+++ Information supplied

(** X4. While [reqs] is at the guardrail or above, a dispatch does
    nothing: it returns in the world it was called in.  [Flush] then
    returns at once if the queue is empty and otherwise loops for as long
    as it is let, the world never changing. *)
Theorem guardrail_stalls_dispatch (tr : transport) (fl : bool) (fuel : nat)
    (w : World) :
  (DEFAULT_STARTING_MAXIMUM_OPS_PER_SECOND <= reqs (bw w))%Z ->
  execute tr fl w = Returned tt w /\
  (backlogQueue (bw w) = [] -> Flush tr fuel w = Returned tt w) /\
  (backlogQueue (bw w) <> [] -> Flush tr fuel w = Running w).
Proof.
  intros Hge.
  assert (Hex : forall fl', execute tr fl' w = Returned tt w).
  { intros fl'. unfold execute, bind. now rewrite execute_send_guard. }
  split; [apply Hex|]. unfold Flush, bind. rewrite Hex. split.
  - intros Hq. destruct fuel; simpl; now rewrite Hq.
  - intros Hq.
    assert (Hpos : (0 <? Z.of_nat (length (backlogQueue (bw w))))%Z = true).
    { apply Z.ltb_lt. destruct (backlogQueue (bw w)); [congruence|simpl; lia]. }
    induction fuel as [|fuel IH]; simpl; rewrite Hpos; [reflexivity|].
    unfold bind. rewrite Hex. exact IH.
Qed.

Lemma guardrail_stalls_dispatch_witness :
  reqs (bw saturated) = 500%Z /\
  backlogQueue (bw saturated) = [job7] /\
  execute accepting false saturated = Returned tt saturated /\
  (backlogQueue (bw saturated) = [] -> Flush accepting 3 saturated = Returned tt saturated) /\
  (backlogQueue (bw saturated) <> [] -> Flush accepting 3 saturated = Running saturated).
Proof.
  split; [reflexivity|]. split; [reflexivity|].
  apply (guardrail_stalls_dispatch accepting false 3 saturated).
  change (500 <= 500)%Z. lia.
Defined.

(** ** What a dispatch and a run never do *)

Lemma reachable_one_queued tr : reachable tr one_queued.
Proof.
  apply (reach_enqueue tr one_write show_unit (Some 7) tt fresh_writer (inr job7)).
  - apply reach_new.
  - reflexivity.
Qed.

(** X5. A dispatch that runs with no other step overlapping it, from a
    world whose queued jobs are unanswered and on channels of their own and
    with a one-sided transport, never parks on a channel send: it either
    returns, with the queued jobs again unanswered and on channels of their
    own, or panics. *)
Theorem dispatch_never_blocks (tr : transport) (fl : bool) (w : World) :
  one_sided tr -> queue_ok w ->
  (exists w', execute tr fl w = Returned tt w' /\ queue_ok w') \/
  (exists w', execute tr fl w = Panicked w').
Proof.
  intros Htr Hw.
  pose proof (execute_keeps_queue tr fl w Htr Hw) as H.
  destruct (execute tr fl w) as [[] w'|w'|w'|w']; simpl in H.
  - left. eauto.
  - right. eauto.
  - destruct H.
  - destruct H.
Qed.

Lemma dispatch_never_blocks_witness :
  backlogQueue (bw two_queued)
  = [ {| err := 0; result := 0; write := 7; attempts := 0 |};
      {| err := 1; result := 1; write := 8; attempts := 0 |} ] /\
  ((exists w', execute even_only false two_queued = Returned tt w' /\ queue_ok w') \/
   (exists w', execute even_only false two_queued = Panicked w')).
Proof.
  split; [reflexivity|].
  apply (dispatch_never_blocks even_only false two_queued).
  - intros hist req resp e H. discriminate H.
  - split; [split; refine (bool_decide_unpack _ _); vm_compute; exact I|].
    repeat constructor.
Defined.

(** X6. No step of a run writes [attempts]: on every reachable world every
    queued job has the count 0 that [Create] gave it, so the filter of
    [execute] keeps every job and the request of the next dispatch is the
    writes of the whole batch, in order. *)
Theorem attempts_never_counted (tr : transport) (w : World) :
  reachable tr w ->
  Forall (fun j => attempts j = 0%Z) (backlogQueue (bw w)) /\
  collect (take 20 (backlogQueue (bw w)))
  = write <$> take 20 (backlogQueue (bw w)).
Proof.
  intros Hw. split; [exact (reachable_attempts tr w Hw)|].
  exact (reachable_collect tr w Hw).
Qed.

Lemma attempts_never_counted_witness :
  let w := final (execute rejecting false one_queued) in
  backlogQueue (bw w) = [job7] /\
  Forall (fun j => attempts j = 0%Z) (backlogQueue (bw w)) /\
  collect (take 20 (backlogQueue (bw w)))
  = write <$> take 20 (backlogQueue (bw w)).
Proof.
  split; [reflexivity|].
  apply (attempts_never_counted rejecting).
  apply (reach_execute rejecting false one_queued
           (with_sent [request [7]] one_queued)).
  - apply reachable_one_queued.
  - reflexivity.
Defined.

(** ** [isOpen], and what [Flush] and [Close] leave behind *)

Lemma isOpen_Create_enqueue {DocumentRef Datum : Type}
    (enc : DocumentRef -> Datum -> list Write * option error)
    (spr : Datum -> string) doc datum :
  stable (fun w => isOpen (bw w)) (Create_enqueue enc spr doc datum).
Proof.
  unfold Create_enqueue. apply stable_bind; [apply stable_get|intros w0].
  destruct (negb _); [apply stable_ret|].
  destruct doc as [d|]; [|apply stable_ret].
  destruct (enc d datum) as [ws [e|]]; [apply stable_ret|].
  apply stable_bind; [intros w; reflexivity|intros r].
  apply stable_bind; [intros w; reflexivity|intros e].
  apply stable_bind; [apply stable_index|intros x].
  apply stable_bind; [intros w; reflexivity|intros _]. apply stable_ret.
Qed.

Lemma isOpen_Create_await j : stable (fun w => isOpen (bw w)) (Create_await j).
Proof.
  unfold Create_await.
  apply stable_bind.
  { intros w. unfold recv_result. now destruct (chan_recv _ _) as [[v h]|]. }
  intros r. apply stable_bind.
  { intros w. unfold recv_err. now destruct (chan_recv _ _) as [[v h]|]. }
  intros e. apply stable_ret.
Qed.

(** X7. [isOpen] is written by [Close] alone: a dispatch, a [Flush] and a
    [Create] leave it as it was however they end, and however [Close] ends
    it is false.  A closed writer is never opened again. *)
Theorem only_Close_writes_isOpen (tr : transport) (fl : bool) (fuel : nat)
    {DocumentRef Datum : Type}
    (enc : DocumentRef -> Datum -> list Write * option error)
    (spr : Datum -> string) (doc : option DocumentRef) (datum : Datum)
    (w : World) :
  isOpen (bw (final (execute tr fl w))) = isOpen (bw w) /\
  isOpen (bw (final (Flush tr fuel w))) = isOpen (bw w) /\
  isOpen (bw (final (Create tr enc spr doc datum w))) = isOpen (bw w) /\
  isOpen (bw (final (Close tr fuel w))) = false.
Proof.
  split; [apply isOpen_execute|]. split; [apply isOpen_Flush|].
  split; [|apply Close_closes].
  apply (stable_bind (fun w => isOpen (bw w))); [apply isOpen_Create_enqueue|].
  intros [early|j]; [apply stable_ret|].
  apply stable_bind; [apply isOpen_execute|intros _]. apply isOpen_Create_await.
Qed.

(** X8. When [Flush] returns, the queue is empty, and [reqs] and [isOpen]
    are what they were when it was called. *)
Theorem Flush_leaves_queue_empty (tr : transport) (fuel : nat) (w w' : World) :
  (0 <= reqs (bw w))%Z ->
  Flush tr fuel w = Returned tt w' ->
  backlogQueue (bw w') = [] /\
  reqs (bw w') = reqs (bw w) /\
  isOpen (bw w') = isOpen (bw w).
Proof.
  intros Hpos Hrun. split; [exact (Flush_returns_empty _ _ _ _ _ Hrun)|].
  split; [exact (Flush_reqs _ _ _ _ _ Hpos Hrun)|].
  pose proof (isOpen_Flush tr fuel w) as H. now rewrite Hrun in H.
Qed.

Lemma Flush_leaves_queue_empty_witness :
  let w := twenty_five_queued in
  let w' := final (Flush accepting 1 w) in
  length (backlogQueue (bw w)) = 25 /\
  backlogQueue (bw w') = [] /\
  reqs (bw w') = reqs (bw w) /\
  isOpen (bw w') = isOpen (bw w).
Proof.
  split; [vm_compute; reflexivity|].
  apply (Flush_leaves_queue_empty accepting 1 twenty_five_queued).
  - change (0 <= 0)%Z. lia.
  - vm_compute. reflexivity.
Defined.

++++++

- _What you need to do_
Repeat the entries above exactly, beginning at their first line and ending with the line that contains "own, or panics. *)", with nothing added.

- _Response below_
(** X4. While [reqs] is at the guardrail or above, a dispatch does
    nothing: it returns in the world it was called in.  [Flush] then
    returns at once if the queue is empty and otherwise loops for as long
    as it is let, the world never changing. *)
Theorem guardrail_stalls_dispatch (tr : transport) (fl : bool) (fuel : nat)
    (w : World) :
  (DEFAULT_STARTING_MAXIMUM_OPS_PER_SECOND <= reqs (bw w))%Z ->
  execute tr fl w = Returned tt w /\
  (backlogQueue (bw w) = [] -> Flush tr fuel w = Returned tt w) /\
  (backlogQueue (bw w) <> [] -> Flush tr fuel w = Running w).
Proof.
  intros Hge.
  assert (Hex : forall fl', execute tr fl' w = Returned tt w).
  { intros fl'. unfold execute, bind. now rewrite execute_send_guard. }
  split; [apply Hex|]. unfold Flush, bind. rewrite Hex. split.
  - intros Hq. destruct fuel; simpl; now rewrite Hq.
  - intros Hq.
    assert (Hpos : (0 <? Z.of_nat (length (backlogQueue (bw w))))%Z = true).
    { apply Z.ltb_lt. destruct (backlogQueue (bw w)); [congruence|simpl; lia]. }
    induction fuel as [|fuel IH]; simpl; rewrite Hpos; [reflexivity|].
    unfold bind. rewrite Hex. exact IH.
Qed.

Lemma guardrail_stalls_dispatch_witness :
  reqs (bw saturated) = 500%Z /\
  backlogQueue (bw saturated) = [job7] /\
  execute accepting false saturated = Returned tt saturated /\
  (backlogQueue (bw saturated) = [] -> Flush accepting 3 saturated = Returned tt saturated) /\
  (backlogQueue (bw saturated) <> [] -> Flush accepting 3 saturated = Running saturated).
Proof.
  split; [reflexivity|]. split; [reflexivity|].
  apply (guardrail_stalls_dispatch accepting false 3 saturated).
  change (500 <= 500)%Z. lia.
Defined.

(** ** What a dispatch and a run never do *)

Lemma reachable_one_queued tr : reachable tr one_queued.
Proof.
  apply (reach_enqueue tr one_write show_unit (Some 7) tt fresh_writer (inr job7)).
  - apply reach_new.
  - reflexivity.
Qed.

(** X5. A dispatch that runs with no other step overlapping it, from a
    world whose queued jobs are unanswered and on channels of their own and
    with a one-sided transport, never parks on a channel send: it either
    returns, with the queued jobs again unanswered and on channels of their
    own, or panics. *)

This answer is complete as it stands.